(** X17: after a channel has taken over a registered identity, the close of
    that channel cleans up nothing: the close callback still names the id
    generated for the channel, which is no longer registered. The viewer
    stays registered with its bindings and no session is disconnected; its
    socket is closed, so the next heartbeat is what removes it. *)
Theorem reattached_viewer_survives_close (s : Monitor) (sock : handle) (w : WebSocket)
    (prior : string) (info : ClientInfo) (now : Z) :
  sockets s !! sock = Some w ->
  prior <> EmptyString ->
  prior <> ws_ownId w ->
  omap_get prior (wsClients s) = Some info ->
  let s1 := run (onWsMessage sock (ReqRegister (Some prior)) now) s in
  let s2 := run (onWsClose sock) s1 in
  omap_get prior (wsClients s2) = Some (withWs sock info) /\
  mqttClients s2 = mqttClients s /\
  emitted (onWsClose sock) s1 = [] /\
  keptByHeartbeat s2 (withWs sock info) = false.
Proof.
  intros Hw Hne Hown Hp s1 s2.
  assert (Hn : nonEmpty (Some prior) = Some prior).
  { cbn. destruct (String.eqb_spec prior EmptyString); [done|done]. }
  assert (Hs1 : s1 = setWsClients
            (omap_delete (ws_ownId w) (omap_set prior (withWs sock info) (wsClients s))) s).
  { subst s1. unfold run.
    by rewrite (onWsMessage_register sock w prior info now s Hw Hn Hp). }
  assert (Hw1 : sockets s1 !! sock = Some w) by (by rewrite Hs1).
  assert (Hclose : onWsClose sock s1 =
            (Returns tt,
             setWssClients (List.filter (fun c => negb (Nat.eqb c sock)) (wssClients s1))
               (setSockets (<[sock := mkWebSocket CLOSED (ws_sendThrows w) (ws_ownId w)]>
                              (sockets s1)) s1))).
  { rewrite (onWsClose_eq sock w s1 Hw1). apply handleWebSocketDisconnect_absent.
    cbn. rewrite Hs1. cbn. rewrite omap_get_delete. by rewrite String.eqb_refl. }
  split; [|split; [|split]].
  - subst s2. unfold run. rewrite Hclose. cbn. rewrite Hs1. cbn.
    rewrite omap_get_delete. destruct (String.eqb_spec (ws_ownId w) prior); [congruence|].
    apply omap_get_set_eq.
  - subst s2. unfold run. rewrite Hclose. cbn. by rewrite Hs1.
  - apply emitted_trace. unfold run. rewrite Hclose. cbn. by rewrite app_nil_r.
  - subst s2. unfold run. rewrite Hclose. unfold keptByHeartbeat. cbn.
    by rewrite lookup_insert_eq.
Qed.

Lemma reattached_viewer_survives_close_witness :
  omap_get "A"
    (wsClients (run (onWsClose 1%nat)
                  (run (onWsMessage 1%nat (ReqRegister (Some "A"%string)) 9) twoViewers))) =
    Some (mkClientInfo 1%nat [1] 0 0).
Proof.
  destruct (reattached_viewer_survives_close twoViewers 1%nat (mkWebSocket OPEN false "B")
              "A" (mkClientInfo 0%nat [1] 0 0) 9) as (H1 & _).
  - reflexivity.
  - discriminate.
  - discriminate.
  - reflexivity.
  - exact H1.
Defined.

(** *** Routes *)

Lemma findM_pure {A} (f : A -> bool) l s :
  findM (fun x => liftOutcome (Returns (f x))) l s = (Returns (List.find f l), s).
Proof.
  induction l as [|x l IH]; [done|]. cbn [findM List.find].
  unfold bind at 1, liftOutcome. by destruct (f x).
Qed.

* * *

### Task description
Would you please write out, exactly and with no other lines, the stretch of the listing above from the line containing "assert (Hn : nonEmpty" through the line containing "(run (onWsMessage 1%nat"?

### Answer below
  assert (Hn : nonEmpty (Some prior) = Some prior).
  { cbn. destruct (String.eqb_spec prior EmptyString); [done|done]. }
  assert (Hs1 : s1 = setWsClients
            (omap_delete (ws_ownId w) (omap_set prior (withWs sock info) (wsClients s))) s).
  { subst s1. unfold run.
    by rewrite (onWsMessage_register sock w prior info now s Hw Hn Hp). }
  assert (Hw1 : sockets s1 !! sock = Some w) by (by rewrite Hs1).
  assert (Hclose : onWsClose sock s1 =
            (Returns tt,
             setWssClients (List.filter (fun c => negb (Nat.eqb c sock)) (wssClients s1))
               (setSockets (<[sock := mkWebSocket CLOSED (ws_sendThrows w) (ws_ownId w)]>
                              (sockets s1)) s1))).
  { rewrite (onWsClose_eq sock w s1 Hw1). apply handleWebSocketDisconnect_absent.
    cbn. rewrite Hs1. cbn. rewrite omap_get_delete. by rewrite String.eqb_refl. }
  split; [|split; [|split]].
  - subst s2. unfold run. rewrite Hclose. cbn. rewrite Hs1. cbn.
    rewrite omap_get_delete. destruct (String.eqb_spec (ws_ownId w) prior); [congruence|].
    apply omap_get_set_eq.
  - subst s2. unfold run. rewrite Hclose. cbn. by rewrite Hs1.
  - apply emitted_trace. unfold run. rewrite Hclose. cbn. by rewrite app_nil_r.
  - subst s2. unfold run. rewrite Hclose. unfold keptByHeartbeat. cbn.
    by rewrite lookup_insert_eq.
Qed.

Lemma reattached_viewer_survives_close_witness :
  omap_get "A"
    (wsClients (run (onWsClose 1%nat)
                  (run (onWsMessage 1%nat (ReqRegister (Some "A"%string)) 9) twoViewers))) =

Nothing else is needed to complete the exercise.